I reached the end of my street and tried to memorize the view of the entrance to Parc Montsouris. My park. With it's majestic gates guarding the entrance to the green lawn, the calm lake and the playground for adorably dressed Parisian toddlers. A mother pushed her daughter in her pousette through the gate as her son followed eagerly behind, if only slightly distracted by the avion he was zipping through the air, his lips buzzing like an enginge. "Allez, tu viens là ?" the mother demanded, and the boy zipped ahead of his mother and sister into the park.
Après tout, it seemend to make sense in a perfect way, that my last day would be filled with nothing particularly extraordinaire. Just my normal Parisian days, falling into place in my surroundings.
Even though my feet kept a calm and steady pace, my thoughts were anything but relaxed. There was a certain relief and excitement to be heading home. But at the moment it was overshadowed by the absolute fear that nothing would ever be the same. That this lovely, comfortable, exciting but ordinary adventure I'd led in France for the past 9 months would disappear completely once I left. An illusion. Something I would have to convince myself had truly happened. Once I left France, my time there would become somewhat of a snowglobe- something I could observe, but never again be inside of. No longer a participant, but a permanent bystander.
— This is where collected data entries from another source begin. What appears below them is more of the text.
(** The scores of the example: the records 3 and 6 have the same positive
    score, the others 0. *)
Lemma example_doc_scores :
  exists t : R, (0 < t)%R /\
    imap (fun i doc =>
            bm25.Result.mk i
              (doc_score (engine_of indicator_config example_data)
                         (bm25.Tokenize "momentum") doc))
         (List.map bm25.Tokenize (List.map (document indicator_config) example_data))
    = example_scored t.
Proof.
  unfold engine_of.
  assert (Hdocs : List.map (document indicator_config) example_data =
                  ["volume"; "volume"; "volume"; "momentum"; "volume"; "volume"; "momentum";
                   "volume"; "volume"; "volume"; "volume"; "volume"; "volume"])
    by (vm_compute; reflexivity).
  rewrite Hdocs. clear Hdocs.
  set (docs := ["volume"; "volume"; "volume"; "momentum"; "volume"; "volume"; "momentum";
                "volume"; "volume"; "volume"; "volume"; "volume"; "volume"]).
  exists (contribution (bm25.Fit (bm25.New 1.5 0.75) docs) 1 1 "momentum").
  split.
  - apply contribution_pos; [unfold params_ok; lra | lia |].
    rewrite Fit_New_idf by discriminate.
    assert (Hdf : doc_frequency "momentum" docs = 2%nat) by (vm_compute; reflexivity).
    rewrite Hdf. simpl. eauto.
  - assert (Hq : bm25.Tokenize "momentum" = ["momentum"]) by reflexivity.
    assert (Hc : List.map bm25.Tokenize docs =
                 [["volume"]; ["volume"]; ["volume"]; ["momentum"]; ["volume"]; ["volume"];
                  ["momentum"]; ["volume"]; ["volume"]; ["volume"]; ["volume"]; ["volume"];
                  ["volume"]]) by (vm_compute; reflexivity).
    rewrite Hq, Hc. clear Hq Hc.
    generalize (bm25.Fit (bm25.New 1.5 0.75) docs). intros bm.
    assert (H0 : doc_score bm ["momentum"] ["volume"] = 0%R).
    { unfold doc_score. cbn [fold_left length].
      change (term_count "momentum" ["volume"]) with 0%nat.
      rewrite contribution_tf_zero. lra. }
    assert (Ht : doc_score bm ["momentum"] ["momentum"] = contribution bm 1 1 "momentum").
    { unfold doc_score. cbn [fold_left length].
      change (term_count "momentum" ["momentum"]) with 1%nat. lra. }
    unfold example_scored. cbn [imap compose]. rewrite H0, Ht. reflexivity.
Qed.

Lemma example_Search sortSlice (maxResults : Z) :
  sort_ok sortSlice ->
  (0 <= maxResults)%Z ->
  exists t : R, (0 < t)%R /\
    bm25.Score (engine_of indicator_config example_data) "momentum" = inr (example_scored t) /\
    Search (example_env sortSlice) "data" "momentum" "indicator" maxResults =
    Ok (Result.mk "indicator" "momentum" "indicators.csv"
          (length (accepted maxResults 0 (sortSlice (example_scored t))))
          (List.map (hit_row indicator_config example_data)
                    (accepted maxResults 0 (sortSlice (example_scored t))))).
Proof.
  intros Hsort Hmax. destruct example_doc_scores as (t & Ht & Hscored).
  exists t. split; [exact Ht|]. split.
  - unfold engine_of. rewrite Score_Fit_New by (unfold params_ok; lra).
    f_equal. exact Hscored.
  - rewrite (Search_eval _ _ _ _ _ indicator_config example_data).
    + destruct (maxResults <? 0)%Z eqn:E; [apply Z.ltb_lt in E; lia|].
      cbv zeta. rewrite Hscored. reflexivity.
    + apply Hsort.
    + apply example_config.
    + apply example_load.
Qed.

End Example.

(** ** Claims on [Search] *)

Section SearchClaims.

Import search.

Lemma Search_Ok_inv env dataDir query domain maxResults res :
  sort_ok (sort_Slice env) ->
  Search env dataDir query domain maxResults = Ok res ->
  exists config data scored,
    DomainConfigs !! resolve env query domain = Some config /\
    loadCSV env (filepath_Join env dataDir (Config.File config)) = inr data /\
    (0 <= maxResults)%Z /\
    bm25.Score (engine_of config data) query = inr scored /\
    length scored = length data /\
    res = Result.mk (resolve env query domain) query (Config.File config)
            (length (accepted maxResults 0 (sort_Slice env scored)))
            (List.map (hit_row config data) (accepted maxResults 0 (sort_Slice env scored))).
Proof.
  intros Hsort H.
  destruct (DomainConfigs !! resolve env query domain) as [config|] eqn:Hcfg;
    [|unfold Search in H; fold (resolve env query domain) in H; rewrite Hcfg in H; discriminate].
  destruct (loadCSV env (filepath_Join env dataDir (Config.File config))) as [e|data] eqn:Hload;
    [unfold Search in H; fold (resolve env query domain) in H;
     rewrite Hcfg, Hload in H; discriminate|].
  rewrite (Search_eval _ _ _ _ _ config data) in H;
    [|apply Hsort | exact Hcfg | exact Hload].
  destruct (maxResults <? 0)%Z eqn:E; [discriminate|]. apply Z.ltb_ge in E.
  exists config, data. eexists.
  split; [reflexivity|]. split; [exact Hload|]. split; [exact E|].
  split; [unfold engine_of; apply Score_Fit_New; unfold params_ok; lra|].
  split; [rewrite length_imap, !length_map; reflexivity|].
  cbv zeta in H. injection H as <-. reflexivity.
Qed.

Lemma Fit_New_idf_None k1 b documents token :
  (forall d, d ∈ documents -> token ∉ bm25.Tokenize d) ->
  bm25.idf (bm25.Fit (bm25.New k1 b) documents) !! token = None.
Proof.
  intros Hno. destruct (bm25.idf _ !! token) as [v|] eqn:E; [|reflexivity].
  destruct (Fit_New_idf_doc k1 b documents token) as (doc & Hdoc & Htok); [eauto|].
  apply list_elem_of_fmap in Hdoc as (d & -> & Hd). destruct (Hno d Hd Htok).
Qed.

Lemma accepted_nonpositive maxResults n ranked :
  (forall r, r ∈ ranked -> (bm25.Result.Score r <= 0)%R) ->
  accepted maxResults n ranked = [].
Proof.
  intros H. destruct ranked as [|r ranked]; [reflexivity|].
  apply accepted_cons_stop. apply H. left.
Qed.

(** A query that shares no token with any record: no result, and no error. *)
Lemma Search_no_overlap env dataDir query domain maxResults config data :
  sort_ok (sort_Slice env) ->
  DomainConfigs !! resolve env query domain = Some config ->
  loadCSV env (filepath_Join env dataDir (Config.File config)) = inr data ->
  (0 <= maxResults)%Z ->
  (forall token r, token ∈ bm25.Tokenize query -> r ∈ data ->
     token ∉ bm25.Tokenize (document config r)) ->
  Search env dataDir query domain maxResults =
  Ok (Result.mk (resolve env query domain) query (Config.File config) 0 []).
Proof.
  intros Hsort Hcfg Hload Hmax Hno.
  rewrite (Search_eval _ _ _ _ _ config data); [|apply Hsort | exact Hcfg | exact Hload].
  destruct (maxResults <? 0)%Z eqn:E; [apply Z.ltb_lt in E; lia|].
  cbv zeta. rewrite accepted_nonpositive; [reflexivity|].
  intros r Hr. rewrite (proj1 (Hsort _)) in Hr.
  apply elem_of_lookup_imap in Hr as (i & doc & -> & _). simpl.
  rewrite doc_score_no_vocabulary; [lra|].
  intros token Htok. unfold engine_of. apply Fit_New_idf_None.
  intros d Hd. apply list_elem_of_fmap in Hd as (r & -> & Hr). apply Hno; assumption.
Qed.

Lemma sorted_desc_app_l l1 l2 : sorted_desc (l1 ++ l2) -> sorted_desc l1.
Proof.
  unfold sorted_desc. induction l1 as [|x l1 IH]; simpl; intros H; [constructor|].
  inversion H as [|? ? Hs Hx]; subst. constructor; [apply IH; exact Hs|].
  apply Forall_app in Hx. tauto.
Qed.

Lemma record_order_app_l l1 l2 : record_order (l1 ++ l2) -> record_order l1.
Proof.
  intros H i j x y Hij Hi Hj. apply (H i j x y Hij).
  - apply lookup_app_l_Some. exact Hi.
  - apply lookup_app_l_Some. exact Hj.
Qed.

End SearchClaims.

(** C1. Under the contract of the environment, every record a successful
    [Search] returns stands for a document whose score, as [Score] computed
    it, is positive; the count is the number of returned records, at most
    [maxResults] and at most the number of documents with a positive score.
    A query that shares no token with any record of the resolved domain gives
    count 0 and no record, not an error (for [maxResults >= 0]). *)
Theorem C1_search_returns_positive_scores (env : search.Env)
    (dataDir query domain : string) (maxResults : Z) :
  search.Env_ok env ->
  (forall res, search.Search env dataDir query domain maxResults = search.Ok res ->
     exists config data scored hits,
       search.DomainConfigs !! search.Result.Domain res = Some config /\
       search.loadCSV env (search.filepath_Join env dataDir (search.Config.File config))
         = inr data /\
       bm25.Score (engine_of config data) query = inr scored /\
       (exists rest, search.sort_Slice env scored = hits ++ rest) /\
       (forall r, r ∈ hits -> r ∈ scored /\ (0 < bm25.Result.Score r)%R) /\
       search.Result.Results res = List.map (hit_row config data) hits /\
       search.Result.Count res = length (search.Result.Results res) /\
       (Z.of_nat (search.Result.Count res) <= maxResults)%Z /\
       (search.Result.Count res <= positive_count scored)%nat) /\
  (forall config data,
     search.DomainConfigs !! resolve env query domain = Some config ->
     search.loadCSV env (search.filepath_Join env dataDir (search.Config.File config))
       = inr data ->
     (0 <= maxResults)%Z ->
     (forall token r, token ∈ bm25.Tokenize query -> r ∈ data ->
        token ∉ bm25.Tokenize (search.document config r)) ->
     search.Search env dataDir query domain maxResults =
     search.Ok (search.Result.mk (resolve env query domain) query
                  (search.Config.File config) 0 [])).
Proof.
  intros [_ Hsort]. split.
  - intros res H.
    destruct (Search_Ok_inv _ _ _ _ _ _ Hsort H)
      as (config & data & scored & Hcfg & Hload & Hmax & Hscore & _ & ->).
    exists config, data, scored, (accepted maxResults 0 (search.sort_Slice env scored)).
    simpl. split; [exact Hcfg|]. split; [exact Hload|]. split; [exact Hscore|].
    split; [apply accepted_prefix|]. split; [|split; [reflexivity|split; [|split]]].
    + intros r Hr. split; [|eapply accepted_positive; exact Hr].
      destruct (accepted_prefix maxResults (search.sort_Slice env scored) 0) as [rest Hrest].
      rewrite <- (proj1 (Hsort scored)), Hrest. apply elem_of_app. left. exact Hr.
    + rewrite length_map. reflexivity.
    + apply (accepted_length maxResults (search.sort_Slice env scored) 0). simpl. exact Hmax.
    + rewrite <- (positive_count_perm _ _ (proj1 (Hsort scored))).
      apply accepted_le_positive.
  - intros config data Hcfg Hload Hmax Hno.
    apply (Search_no_overlap _ _ _ _ _ config data); assumption.
Qed.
Just the thought of not being able to slip back into this world I had been living in made me sick with panic. If this was going to be the reality, honestly I'd rather not leave.
I sat down on one of the green flaky benched where I'd spent so many afternoons. Stretching after a couple loops through the park. My journal on my lap with my pen scrawling excitedly across the page. Watching the old couple across from me walk casually around the lake, elbows linked.
The hardest part about leaving a place is the fear and recognition that things will be different when you return. The fear of being left out could almost be strong enough to keep me standing still. And even if I was lucky enough to come back to France, back to Paris, how could it ever be better than it had during this past year ? A year of traveling, discovering, living passionately.
I wasn't doing well with these fears- it just felt like the couldn't be overcome, even as I continued to hope desperately for a solution.
My back slid against the bench and I looked up towards the blue late morning sky peppered with clouds. I'd done the same thing countless times, admiring the contours of an illuminated and patchy sky. The shape of the cloud I saw in front of me shook me from my daydream with a jolt. It was so familiar. But then, it couldn't possible be. People talk about coincidences, about symbols; messages meant to be- but did that ever really happen ?
As I sat there in awe, the anxiety I'd been trying to sort through started rolling down my cheeks.
There was, however, a smile through those tears, as I stared upwards at the puffy form of France twinkling down on me. That silly cloud gave me more comfort than any lecture or self pep-talk ever could. Yes, things would change, but that was the utter excitement of it all. I would never forget France, even if I tried. And that afternoon I was assured, france would never forget me either.